# Has photography ever gotten you laid?



## runnah (Aug 23, 2013)

Discuss!

Other than some teenage fumbling in a darkroom I haven't had the pleasure.


----------



## pgriz (Aug 23, 2013)

My discretion is a valued part of what makes me me.  Therefore the only answer that fits is Bacon.  :greenpbl:


----------



## Trever1t (Aug 23, 2013)

Bacon! (any kind)


----------



## 12sndsgood (Aug 23, 2013)

I had a man contact me yesterday saying he wanted photos of him dressed as a woman. I responded with rates and he starts responding back wanting sluttier photos of himself with sex toys and that I could touch him freely. so well I guess you could say there was a possibillity for sex. If i liked complete strange men dressed as a woman. I politly declined.


----------



## PixelRabbit (Aug 23, 2013)

Nope, but the day I got my camera after I stopped crying like a girl and got Mr. Rabbit home he did.... oh wait... that means I have... kinda?!! woot!

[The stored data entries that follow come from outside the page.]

(** * udev device-node materialization (udev_add.c) and the klibc
      passwd/group shims (klibc_fixups.c): a shallow embedding.

    C strings are modelled as [string] (the terminating NUL is the end of the
    string), C integers as [Z] with their wrap-around written out, the
    descriptor [struct udevice] as a record, the operating system as an
    explicit [world] threaded through a small state monad.  Every mutating
    system call the code attempts is appended to the world's trace, so that
    "no mutation was attempted" is a statement about that trace. *)

From Stdlib Require Import Ascii.
From stdpp Require Import base numbers option list strings pretty gmap.

Local Open Scope Z_scope.

(** ** C string helpers (libc) *)

Module CStr.

Definition slash : ascii := "/"%char.
Definition colon : ascii := ":"%char.
Definition newline : ascii := "010"%char.

Definition is_slash (c : ascii) : bool := bool_decide (c = slash).

(** [isspace] in the C locale. *)
Definition isspace (c : ascii) : bool := Ascii.is_space c.

Definition digit_val (c : ascii) : option Z :=
  let n := Z.of_N (Ascii.N_of_ascii c) in
  if (48 <=? n) && (n <=? 57) then Some (n - 48) else None.

Definition is_digit (c : ascii) : bool :=
  match digit_val c with Some _ => true | None => false end.

Fixpoint skip_space (s : string) : string :=
  match s with
  | String c r => if isspace c then skip_space r else s
  | EmptyString => s
  end.

(** Consume a run of decimal digits, accumulating their value. *)
Fixpoint scan_digits (acc : Z) (s : string) : Z * string :=
  match s with
  | String c r =>
      match digit_val c with
      | Some d => scan_digits (10 * acc + d) r
      | None => (acc, s)
      end
  | EmptyString => (acc, s)
  end.

Definition starts_with_digit (s : string) : bool :=
  match s with String c _ => is_digit c | EmptyString => false end.

(** An optional sign, as strtoul and the %u conversion accept it. *)
Definition scan_sign (s : string) : bool * string :=
  match s with
  | String "-" r => (true, r)
  | String "+" r => (false, r)
  | _ => (false, s)
  end.

(** [strtoul s &end 10] for an unsigned long of [bits] bits: the value and the
    unparsed rest.  With no digits the value is 0 and the rest is all of [s];
    a value out of range is ULONG_MAX; a minus sign negates modulo 2^bits. *)
Definition strtoul (bits : Z) (s : string) : Z * string :=
  let '(neg, s1) := scan_sign (skip_space s) in
  if starts_with_digit s1 then
    let '(v, rest) := scan_digits 0 s1 in
    if 2 ^ bits <=? v then (2 ^ bits - 1, rest)
    else ((if neg then (- v) mod 2 ^ bits else v), rest)
  else (0, s).

(** One %u conversion of scanf into an unsigned int of 32 bits: [None] when no
    number is found. *)
Definition scan_u (s : string) : option (Z * string) :=
  let '(neg, s1) := scan_sign (skip_space s) in
  if starts_with_digit s1 then
    let '(v, rest) := scan_digits 0 s1 in
    Some ((if neg then - v else v) mod 2 ^ 32, rest)
  else None.

(** [sscanf(s, "%u:%u", &a, &b)]: the return value and what was stored into
    [a] and [b] ([None]: not written).  The return value is the number of
    conversions stored, or EOF (-1) when the input ends before the first. *)
Definition sscanf_u_colon_u (s : string) : Z * option Z * option Z :=
  match scan_u s with
  | None => ((if bool_decide (skip_space s = "") then -1 else 0), None, None)
  | Some (a, r1) =>
      match r1 with
      | String c r2 =>
          if bool_decide (c = colon) then
            match scan_u r2 with
            | Some (b, _) => (2, Some a, Some b)
            | None => (1, Some a, None)
            end
          else (1, Some a, None)
      | EmptyString => (1, Some a, None)
      end
  end.

Fixpoint strtake (n : nat) (s : string) : string :=
  match n, s with
  | S n', String c r => String c (strtake n' r)
  | _, _ => ""
  end.

Fixpoint strdrop (n : nat) (s : string) : string :=
  match n, s with
  | S n', String _ r => strdrop n' r
  | _, _ => s
  end.

(** [strrchr(s, '/') != NULL] *)
Fixpoint has_slash (s : string) : bool :=
  match s with
  | String c r => is_slash c || has_slash r
  | EmptyString => false
  end.

(** [strsep(&pos, ":")]: the token, and the new [pos] ([None] is NULL: no
    delimiter was left). *)
Fixpoint strsep_colon (s : string) : string * option string :=
  match s with
  | EmptyString => ("", None)
  | String c r =>
      if bool_decide (c = colon) then ("", Some r)
      else let '(tok, pos) := strsep_colon r in (String c tok, pos)
  end.

(** printf's %u of a non-negative number. *)
Definition utoa (i : Z) : string := pretty (Z.to_N i).

End CStr.

(** ** klibc_fixups.c *)

Module Klibc.
Import CStr.

Section Shims.

(** Missing from the sources: LINE_SIZE (udev.h) and the widths of
    [unsigned long] and of [uid_t]/[gid_t]. *)
Variable LINE_SIZE : nat.
Variable ulong_bits : Z.
Variable id_bits : Z.

(** [file_map]: the content of a file, [None] when it cannot be mapped. *)
Variable file_map : string → option string.

Definition PW_FILE : string := "/etc/passwd".
Definition GR_FILE : string := "/etc/group".

(** [(unsigned long) -1] *)
Definition ULONG_MINUS_ONE : Z := (- 1) mod 2 ^ ulong_bits.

I have been offered multiple times to come to a shoot by a super creepy guy who participates on a local club's site, he assures me he will keep his socks on so must be legit!


----------



## baturn (Aug 23, 2013)

No. But I cannot imagine having sex with an eagle or a GBH.


----------



## Patrice (Aug 23, 2013)

Yes it did. To get a closeup of a particularly nice little clump strawberry flowers I had to lie on the ground flat on my belly.


----------



## AimeeLynC (Aug 23, 2013)

For some reason when I photograph weddings, there is always one groomsmen that "digs" my camera, and thinks it's sexy that I can "handle" that equipment. I am intently focused when I shoot weddings, so it's like "Just say cheese dude."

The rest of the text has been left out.